By Cassie Tomlin
CLAIRE C. LAURENCE/Arizona Daily Wildcat
Joe Bernick of the Tucson Political Action Coalition speaks to a crowd gathered at the Old Main fountain to protest George W. Bush's presidential inauguration yesterday. The group proceeded to march down University Boulevard urging bystanders to "Fight the Power!"
Arizona Daily Wildcat
Friday, January 21, 2005
Students, Tucsonans march from Old Main
About 200 people gathered at the UA Old Main fountain yesterday afternoon to walk in an inauguration day protest march downtown to a rally at the Federal Building.
UA students and Tucson citizens of all ages convened at the fountain at 3:30 p.m. wielding noisemakers, megaphones and signs in protest of President Bush's swearing-in ceremony.
Several UAPD officers stood atop the Old Main building overseeing the crowd before they began walking east on University Boulevard, leaving the campus at around 4:15 p.m.
The line of walkers and bicyclists stretched from Euclid Avenue to Park Avenue on University Boulevard as they occupied the entire right lane of the road. Bicycle police patrolled the intersections, directing traffic around the protest march.
The protest march was led by three motorcycle police, followed by two protesters holding a cardboard sign reading "Torture never wins hearts and minds."
"Not my president, not my war. We won't take it anymore," and "1, 2, 3, 4, we don't want your fascist war, 5, 6, 7, 8, we will not participate," the protesters chanted.
Several men sat outside of three fraternity houses on University Boulevard, holding up American flags and jeering the protesters, who jeered back.
The group swelled as they proceeded south on Fourth Avenue and west on Congress Street, recruiting pedestrians along the route. The crowd peaked at about 300 when they reached the Federal Building at 300 West Congress St.

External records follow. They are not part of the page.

(* ===== verification/MessageUsage.v ===== *)
(** The usage of a run is what its stored frames say: the rows that grew with
    the deliveries are those a refold computes ([MessageAppend]).

    The merge of two rows is a join, so neither the order of deliveries nor their
    number matters; what does is that a number stands for one message and that new
    numbers come in order across batches, since a result frame is filed under the
    count of init frames before it.  The session a row is filed under is the one the
    run had at the delivery, where a refold uses the one it has; what the two agree
    on is the leg of a model, whatever the session. *)

From S2P Require Import Prelude Result GoText GoStrings GoJson GoFloat GoNumber Txn Sanitize UsageFold MessageDb PersistFail MessageAppend.
From S2P Require Import MessageInv.

Local Open Scope Z_scope.

Module MessageUsage.
Import Txn GoStrings GoJson UsageFold MessageDb MessageAppend MessageInv.

(** * The join *)
(** A row but for the claim and the lineage of the frame that came first. *)
Definition spend (u : Usage) : Usage :=
  mkUsageRow (input_tokens u) (cache_read_tokens u) (cache_creation_tokens u) (output_tokens u) (cost_usd u) (harness u)
    (cost_status u) (usage_basis u) 0 None.
Definition sp (kv : usageKey * Usage) : usageKey * Usage := (kv.1, spend kv.2).

Record good (h : string) (u : Usage) : Prop := mkGood {
  g_harness : harness u = h;
  g_cost : cost_status u ≠ Metered → cost_usd u = 0;
  g_bare : lineage_index u = 0 ∧ u_generation u = None }.

Lemma spend_merge a b : spend (mergeUsage a b) = mergeUsage (spend a) (spend b).
Proof. done. Qed.
Lemma spend_good h u : harness u = h → (cost_status u ≠ Metered → cost_usd u = 0) → good h (spend u).
Proof. by split. Qed.

Lemma Usage_eq a b : input_tokens a = input_tokens b → cache_read_tokens a = cache_read_tokens b →
  cache_creation_tokens a = cache_creation_tokens b → output_tokens a = output_tokens b → cost_usd a = cost_usd b →
  harness a = harness b → cost_status a = cost_status b → usage_basis a = usage_basis b → lineage_index a = lineage_index b →
  u_generation a = u_generation b → a = b.
Proof. destruct a, b; simpl. by intros -> -> -> -> -> -> -> -> -> ->. Qed.

Lemma mergeStatus_assoc a b c : mergeStatus a (mergeStatus b c) = mergeStatus (mergeStatus a b) c.
Proof. by destruct a, b, c. Qed.
Lemma mergeStatus_comm a b : mergeStatus a b = mergeStatus b a.
Proof. by destruct a, b. Qed.
Lemma mergeStatus_idem a : mergeStatus a a = a.
Proof. by destruct a. Qed.
Lemma merge_good h a b : good h a → good h b → good h (mergeUsage a b).
Proof.
  intros [H1 H2 [H3 H4]] [G1 G2 [G3 G4]]. split; simpl; [done| |by rewrite H4 G4].
  intros Hs. by rewrite bool_decide_eq_false_2.
Qed.
Lemma merge_idem h a : good h a → mergeUsage a a = a.
Proof.
  intros [H1 H2 [H3 H4]]. apply Usage_eq; simpl; try lia; try done.
  - rewrite mergeStatus_idem. case_bool_decide as E; [lia|]. by rewrite H2.
  - apply mergeStatus_idem.
  - by destruct (usage_basis a).
  - by rewrite H4.
Qed.
Lemma merge_comm h a b : good h a → good h b → mergeUsage a b = mergeUsage b a.
Proof.
  intros [H1 _ [H3 H4]] [G1 _ [G3 G4]]. apply Usage_eq; simpl; try lia; try congruence.
  - rewrite mergeStatus_comm. case_bool_decide; lia.
  - apply mergeStatus_comm.
  - by destruct (usage_basis a), (usage_basis b).
  - by rewrite H4 G4.
Qed.
Lemma merge_assoc a b c : mergeUsage a (mergeUsage b c) = mergeUsage (mergeUsage a b) c.
Proof.
  apply Usage_eq; simpl; try lia; try done.
  - rewrite -mergeStatus_assoc. destruct (cost_status a), (cost_status b), (cost_status c); simpl; try done; lia.
  - apply mergeStatus_assoc.
  - by destruct (usage_basis a), (usage_basis b), (usage_basis c).
  - by destruct (u_generation a), (u_generation b).
Qed.

(** * Joining rows *)
(** The row a key has after a list of rows. *)
Definition join (o : option Usage) (u : Usage) : option Usage := Some (match o with Some old => mergeUsage old u | None => u end).
Definition at_ `{EqDecision K} (k : K) (rows : list (K * Usage)) : list Usage := snd <$> filter (λ kv, kv.1 = k) rows.

Lemma upserts_lookup rows : ∀ us k, upserts us rows !! k = foldl join (us !! k) (at_ k rows).
Proof.
  rewrite /upserts /at_. induction rows as [|[k' u] rows IH]; intros us k; [done|]. simpl. rewrite IH filter_cons /=. case_decide as E.
  - subst k'. by rewrite /upsert lookup_insert_eq.
  - by rewrite /upsert lookup_insert_ne.
Qed.

Lemma upserts_spend us rows : spend <$> upserts us rows = upserts (spend <$> us) (sp <$> rows).
Proof.
  revert us. rewrite /upserts. induction rows as [|[k u] rows IH]; intros us; [done|]. rewrite fmap_cons /= IH. f_equal.
  rewrite /upsert fmap_insert lookup_fmap. by destruct (us !! k).
Qed.

(** ** Legs *)
(** The rows of a model in a leg of the run, whatever the session they are filed
    under, as one. *)
Abbreviation legKey := (string * Z)%type (only parsing).
Definition legOf (k : usageKey) : legKey := (k.1.2, k.2).
Definition leg (us : gmap usageKey Usage) (k : legKey) : option Usage :=
  foldl join None (map_to_list (filter (λ '(k', _), legOf k' = k) us)).*2.
Definition pl (kv : usageKey * Usage) : legKey * Usage := (legOf kv.1, kv.2).

Section Join.
Context (h : string).

Lemma join_good o u : (∀ x, o = Some x → good h x) → good h u → ∀ x, join o u = Some x → good h x.
Proof. intros Ho Hu x. destruct o; intros [= <-]; [apply merge_good; auto|done]. Qed.
Lemma joins_good l : ∀ o, (∀ x, o = Some x → good h x) → Forall (good h) l → ∀ x, foldl join o l = Some x → good h x.
Proof. induction l as [|u l IH]; intros o Ho Hl; [done|]. inversion Hl; subst. simpl. apply IH; [by apply join_good|done]. Qed.

Lemma join_swap o a b : good h a → good h b → join (join o a) b = join (join o b) a.
Proof.
  intros Ha Hb. rewrite /join. f_equal. destruct o as [x|]; [|by apply (merge_comm h)].
  by rewrite -!merge_assoc (merge_comm h a b).
Qed.
Lemma join_twice o a : good h a → join (join o a) a = join o a.
Proof. intros Ha. rewrite /join. f_equal. destruct o as [x|]; [by rewrite -merge_assoc (merge_idem h)|by apply (merge_idem h)]. Qed.

Lemma joins_push l : ∀ o a, good h a → Forall (good h) l → foldl join (join o a) l = join (foldl join o l) a.
Proof.
  induction l as [|u l IH]; intros o a Ha Hl; [done|]. inversion Hl; subst. simpl. rewrite join_swap //. by apply IH.
Qed.
Lemma joins_absorb l : ∀ o a, a ∈ l → Forall (good h) l → join (foldl join o l) a = foldl join o l.
Proof.
  induction l as [|u l IH]; intros o a Hin Hl; [by apply elem_of_nil in Hin|]. inversion Hl as [|?? Hu Hl']; subst. simpl.
  apply elem_of_cons in Hin as [->|Hin]; [|by apply IH]. rewrite joins_push // join_twice //.
Qed.
(** Rows that are among the others add nothing. *)
Lemma joins_sub l l' : ∀ o, (∀ a, a ∈ l' → a ∈ l) → Forall (good h) l → foldl join (foldl join o l) l' = foldl join o l.
Proof.
  intros o Hsub Hl. induction l' as [|a l' IH]; [done|]. simpl. rewrite joins_absorb //; [apply Hsub, elem_of_cons; by left|].
  apply IH. intros x Hx. apply Hsub, elem_of_cons. by right.
Qed.
Lemma joins_comm l : ∀ o l', Forall (good h) l → Forall (good h) l' → foldl join (foldl join o l) l' = foldl join (foldl join o l') l.
Proof.
  induction l as [|a l IH]; intros o l' Hl Hl'; [done|]. inversion Hl; subst. simpl. rewrite IH //. f_equal. by apply joins_push.
Qed.

(** What a list of rows amounts to is told by the set of them. *)
Lemma joins_set l l' : (∀ a, a ∈ l ↔ a ∈ l') → Forall (good h) l → Forall (good h) l' → foldl join None l = foldl join None l'.
Proof.
  intros Heq Hl Hl'. rewrite -(joins_sub l l' None); [|done|]; [by intros a ?%Heq|].
  rewrite joins_comm //. by apply joins_sub; [intros a ?%Heq|].
Qed.

Lemma elem_at `{EqDecision K} (k : K) r u : u ∈ at_ k r ↔ (k, u) ∈ r.
Proof.
  rewrite /at_ list_elem_of_fmap. split.
  - intros ([k' u'] & -> & [E Hin]%list_elem_of_filter). simpl in *. by subst.
  - intros Hin. exists (k, u). split; [done|]. by apply list_elem_of_filter.
Qed.
Lemma at_set `{EqDecision K} (k : K) rows rows' : (∀ kv, kv ∈ rows ↔ kv ∈ rows') →
  Forall (λ kv, good h kv.2) rows → Forall (λ kv, good h kv.2) rows' → foldl join None (at_ k rows) = foldl join None (at_ k rows').
Proof.
  intros Heq H1 H2. assert (∀ r, Forall (λ kv, good h kv.2) r → Forall (good h) (at_ k r)) as Hgood.
  { intros r Hr. apply Forall_forall. intros u Hu%elem_at. rewrite Forall_forall in Hr. apply (Hr _ Hu). }
  apply joins_set; [|by apply Hgood..]. intros a. rewrite !elem_at. apply Heq.
Qed.
Lemma joins_perm l l' : l ≡ₚ l' → Forall (good h) l → foldl join None l = foldl join None l'.
Proof. intros Hp Hl. apply joins_set; [intros a; by rewrite Hp|done|by rewrite -Hp]. Qed.
Lemma join_merge o a b : join o (mergeUsage a b) = join (join o a) b.
Proof. rewrite /join. destruct o; [by rewrite merge_assoc|done]. Qed.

Once in front of the Federal Building, protesters danced, chanted, and passed around a megaphone. Several people in the crowd spoke about the importance of building a liberal community and protesting on a consistent basis.
Two speakers were scheduled for the event, but Tucson Action Peace Coalition march organizer Joe Bernick said the speeches were not necessary.
"Everyone is having a good time, so there's no need for it," he said.
Bernick said there has been a candlelight vigil at the Federal Building every Inauguration Day since 1981, when Ronald Reagan took office.
He said he did not think the protest bothered employees at the Federal Building.
"It might create minor difficulties for people walking on the sidewalk there, but that's the price of freedom," he said.
Members of the UA Young Democrats who helped organize the event said they were happy with the protest's turnout.
"Its been peaceful and we've gotten the point across," said Brigid Blazek, a biology freshman. "It's a large, diversified crowd."
Political science freshman Michael Slugocki said although he does not think the Tucson protest will affect President Bush, he believes it will have an impact on the local government.
"I think they'll see the huge crowd and listen to us more," he said. " We're obviously still not happy, but this protest shows that we still have a mission and we still have values," he said.
The protesters dispersed at 6 p.m. and people vacated the Federal Building area.